SOURCE DATA: Begin

(* ===== verification/Rand.v ===== *)
(** The pseudo random numbers of [rand.c]. *)

From S2P Require Import Prelude.

(** [rand.h]: [RAND_MAX] is [(1<<31)], an [int]: the shift lands on the
    sign bit. *)
Definition RAND_MAX : Z := s32 (Z.shiftl 1 31).

(** [srand] replaces the static [next]. *)
Definition srand (seed : Z) : Z := u32 seed.

(** [rand] advances [next] and returns its upper half; the pair is the
    returned [int] and the new [next]. *)
Definition rand (next : Z) : Z * Z :=
  let next' := u32 (next * 1103515245 + 12345) in
  (s32 (u32 (next' / 65536) mod u32 RAND_MAX), next').

(** The recurrence on [next] alone. *)
Definition rand_next (next : Z) : Z := u32 (next * 1103515245 + 12345).

Lemma rand_snd next : snd (rand next) = rand_next next.
Proof. reflexivity. Qed.

Lemma rand_fst next : fst (rand next) = rand_next next / 65536.
Proof.
  unfold rand, rand_next; cbn [fst].
  pose proof (u32_range (next * 1103515245 + 12345)) as Hr.
  set (y := u32 (next * 1103515245 + 12345)) in *.
  assert (0 <= y / 65536 < 65536) by (split; [apply Z.div_pos | apply Z.div_lt_upper_bound]; lia).
  change (u32 RAND_MAX) with 2147483648.
  rewrite (u32_small (y / 65536)) by lia.
  rewrite (Z.mod_small (y / 65536)) by lia.
  apply s32_small; lia.
Qed.

Lemma rand_bounds next : 0 <= fst (rand next) < 65536.
Proof.
  rewrite rand_fst. pose proof (u32_range (next * 1103515245 + 12345)).
  unfold rand_next. split; [apply Z.div_pos | apply Z.div_lt_upper_bound]; lia.
Qed.

(** ** The generator has full period

    For a multiplier [a] with [a mod 4 = 1] and an odd increment [c], the
    recurrence [x := a * x + c] modulo [2 ^ k] visits all of [2 ^ k] residues.
    The differences of the orbit are multiples of the geometric sums
    [1 + a + ... + a ^ (d-1)], and such a sum is divisible by [2 ^ k] only
    when [d] is. *)

Lemma odd_pow2_divide (k : nat) (x q : Z) :
  (2 ^ Z.of_nat k | (2 * q + 1) * x) -> (2 ^ Z.of_nat k | x).
Proof.
  revert x. induction k as [|k IH]; intros x [z Hz]; [exists x; cbn; lia|].
  rewrite Nat2Z.inj_succ, Z.pow_succ_r in Hz |- * by lia.
  assert (exists y, x = 2 * y) as [y ->].
  { exists (z * 2 ^ Z.of_nat k - q * x). nia. }
  destruct (IH y) as [w Hw]; [exists z; nia|]. exists w. nia.
Qed.

Section geometric_sums.
Context (a : Z) (Ha : a mod 4 = 1).

Fixpoint geom (n : nat) : Z :=
  match n with O => 0 | S n => a * geom n + 1 end.

Lemma geom_add m n : geom (m + n) = geom m + a ^ Z.of_nat m * geom n.
Proof.
  induction m as [|m IH]; [cbn [geom Nat.add]; change (a ^ Z.of_nat 0) with 1; lia|].
  cbn [Nat.add geom]. rewrite IH, Nat2Z.inj_succ, Z.pow_succ_r by lia. ring.
Qed.

Lemma pow_mod4 n : a ^ Z.of_nat n mod 4 = 1.
Proof.
  induction n as [|n IH]; [done|].
  rewrite Nat2Z.inj_succ, Z.pow_succ_r, Z.mul_mod, IH, Ha by lia. done.
Qed.

Lemma geom_mod2 n : geom n mod 2 = Z.of_nat n mod 2.
Proof.
  induction n as [|n IH]; [done|]. cbn [geom].
  assert (Ha2 : a mod 2 = 1) by (revert Ha; Z.div_mod_to_equations; lia).
  rewrite Z.add_mod, Z.mul_mod, Ha2, IH, Nat2Z.inj_succ by lia.
  Z.div_mod_to_equations; lia.
Qed.

Lemma geom_divide (k d : nat) :
  (2 ^ Z.of_nat k | geom d) -> (2 ^ Z.of_nat k | Z.of_nat d).
Proof.
  revert k. induction (lt_wf d) as [d _ IH]. intros k Hdiv.
  destruct k as [|k]; [exists (Z.of_nat d); cbn; lia|].
  rewrite Nat2Z.inj_succ, Z.pow_succ_r in Hdiv |- * by lia.
  destruct (decide (d = 0%nat)) as [->|Hd0]; [exists 0; lia|].
  assert (Heven : Z.of_nat d mod 2 = 0).
  { rewrite <- geom_mod2. apply Z.mod_divide; [lia|].
    etrans; [|exact Hdiv]. exists (2 ^ Z.of_nat k). lia. }
  apply Z.mod_divide in Heven as [e He]; [|lia].
  set (h := Z.to_nat e). assert (Hd : d = (h + h)%nat) by lia.
  rewrite Hd, geom_add in Hdiv.
  assert (exists q, 1 + a ^ Z.of_nat h = 2 * (2 * q + 1)) as [q Hq].
  { pose proof (pow_mod4 h). exists ((a ^ Z.of_nat h) / 4).
    Z.div_mod_to_equations; lia. }
  assert (Hk : (2 ^ Z.of_nat k | geom h)).
  { apply (odd_pow2_divide _ _ q). destruct Hdiv as [z Hz]. exists z. nia. }
  apply (IH h) in Hk as [z Hz]; [|lia]. exists z. nia.
Qed.
End geometric_sums.

Section full_period.
Context (a c : Z) (Ha : a mod 4 = 1) (Hc : c mod 2 = 1).

(** One step of the recurrence modulo [2 ^ k], and without the modulus. *)
Definition lcg (k : nat) (x : Z) : Z := (x * a + c) mod 2 ^ Z.of_nat k.
Definition lin (x : Z) : Z := x * a + c.

Lemma lin_iter d x : Nat.iter d lin x = x + geom a d * ((a - 1) * x + c).
Proof.
  induction d as [|d IH]; [cbn; lia|].
  change (Nat.iter (S d) lin x) with (lin (Nat.iter d lin x)).
  rewrite IH. unfold lin. cbn [geom]. ring.
Qed.

Lemma lcg_iter k d x :
  0 <= x < 2 ^ Z.of_nat k -> Nat.iter d (lcg k) x = Nat.iter d lin x mod 2 ^ Z.of_nat k.
Proof.
  intros Hx. induction d as [|d IH]; [symmetry; by apply Z.mod_small|].
  change (lcg k (Nat.iter d (lcg k) x) = lin (Nat.iter d lin x) mod 2 ^ Z.of_nat k).
  rewrite IH. unfold lcg, lin.
  rewrite Z.add_mod, Z.mul_mod_idemp_l, <- Z.add_mod by lia. done.
Qed.

(** Two orbit points coincide only at a distance that is a multiple of
    the modulus. *)
Lemma lcg_orbit_inj k m d x :
  0 <= x < 2 ^ Z.of_nat k ->
  Nat.iter (m + d) (lcg k) x = Nat.iter m (lcg k) x ->
  (2 ^ Z.of_nat k | Z.of_nat d).
Proof.
  intros Hx. rewrite !lcg_iter, Nat.add_comm by done.
  rewrite Nat.iter_add. set (y := Nat.iter m lin x). rewrite lin_iter. intros Heq.
  assert (Hdiv : (2 ^ Z.of_nat k | geom a d * ((a - 1) * y + c))).
  { apply Z.mod_divide; [lia|].
    replace (geom a d * ((a - 1) * y + c)) with ((y + geom a d * ((a - 1) * y + c)) - y) by ring.
    rewrite Zminus_mod, Heq, Z.sub_diag. apply Z.mod_0_l. lia. }
  apply (geom_divide a Ha).
  apply (odd_pow2_divide _ _ ((a / 4) * 2 * y + c / 2)).
  replace (2 * (a / 4 * 2 * y + c / 2) + 1) with ((a - 1) * y + c)
    by (Z.div_mod_to_equations; nia).
  by rewrite Z.mul_comm.
Qed.

Lemma lcg_iter_range k d x :
  0 <= x < 2 ^ Z.of_nat k -> 0 <= Nat.iter d (lcg k) x < 2 ^ Z.of_nat k.
Proof. intros Hx. rewrite lcg_iter by done. apply Z.mod_pos_bound. lia. Qed.

(** The orbit of any [x] meets every residue within one period. *)
Lemma lcg_full k x y :
  0 <= x < 2 ^ Z.of_nat k -> 0 <= y < 2 ^ Z.of_nat k ->
  exists n : nat, Z.of_nat n < 2 ^ Z.of_nat k /\ Nat.iter n (lcg k) x = y.
Proof.
  intros Hx Hy. set (P := Z.to_nat (2 ^ Z.of_nat k)).
  set (orbit := (fun n => Nat.iter n (lcg k) x) <$> seq 0 P).
  assert (Hnd : NoDup orbit).
  { apply NoDup_fmap_2_strong; [|apply NoDup_seq].
    intros i j Hi%elem_of_seq Hj%elem_of_seq Heq.
    destruct (Nat.le_ge_cases i j).
    - replace j with (i + (j - i))%nat in Heq by lia.
      symmetry in Heq. apply lcg_orbit_inj in Heq as [z Hz]; [|done].
      assert (z = 0) by nia. lia.
    - replace i with (j + (i - j))%nat in Heq by lia.
      apply lcg_orbit_inj in Heq as [z Hz]; [|done].
      assert (z = 0) by nia. lia. }
  assert (Hin : y ∈ orbit).
  { apply list_elem_of_In.
    apply (NoDup_length_incl (l := orbit) (l' := seqZ 0 (2 ^ Z.of_nat k))).
    - by apply NoDup_ListNoDup.
    - unfold orbit. rewrite length_seqZ, length_fmap, length_seq. done.
    - intros z. rewrite <- !list_elem_of_In, elem_of_seqZ. unfold orbit.
      intros (n & -> & _)%list_elem_of_fmap. pose proof (lcg_iter_range k n x Hx). lia.
    - rewrite <- list_elem_of_In, elem_of_seqZ. lia. }
  apply list_elem_of_fmap in Hin as (n & -> & Hn%elem_of_seq). exists n. split; [lia|done].
Qed.
End full_period.

Lemma rand_next_lcg : forall x, rand_next x = lcg 1103515245 12345 32 x.
Proof. reflexivity. Qed.

(** Whatever its state, the generator comes to every value in [0 .. 65535]
    within its period. *)
Lemma rand_reaches (x r : Z) :
  0 <= r < 65536 ->
  exists n : nat, Z.of_nat n < 2 ^ 32 /\ fst (rand (Nat.iter n rand_next x)) = r.
Proof.
  intros Hr.
  destruct (lcg_full 1103515245 12345 eq_refl eq_refl 32 (rand_next x) (r * 65536))
    as (n & Hn & Heq); [apply u32_range|cbn; lia|].
  exists n. split; [done|].
  rewrite rand_fst, <- Nat.iter_succ, Nat.iter_succ_r.
  change (rand_next) with (lcg 1103515245 12345 32) at 1. rewrite Heq. by apply Z.div_mul.
Qed.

SOURCE DATA: End

*WHAT YOU WILL DO*.
Output, from the data above, the lines from the line with "rewrite IH. unfold lin. cbn [geom]. ring." to the line with "rewrite IH. unfold lcg, lin." exactly as they stand, both ends included and nothing else.

*ANSWER FOR THE TASK*.
  rewrite IH. unfold lin. cbn [geom]. ring.
Qed.

Lemma lcg_iter k d x :
  0 <= x < 2 ^ Z.of_nat k -> Nat.iter d (lcg k) x = Nat.iter d lin x mod 2 ^ Z.of_nat k.
Proof.
  intros Hx. induction d as [|d IH]; [symmetry; by apply Z.mod_small|].
  change (lcg k (Nat.iter d (lcg k) x) = lin (Nat.iter d lin x) mod 2 ^ Z.of_nat k).
  rewrite IH. unfold lcg, lin.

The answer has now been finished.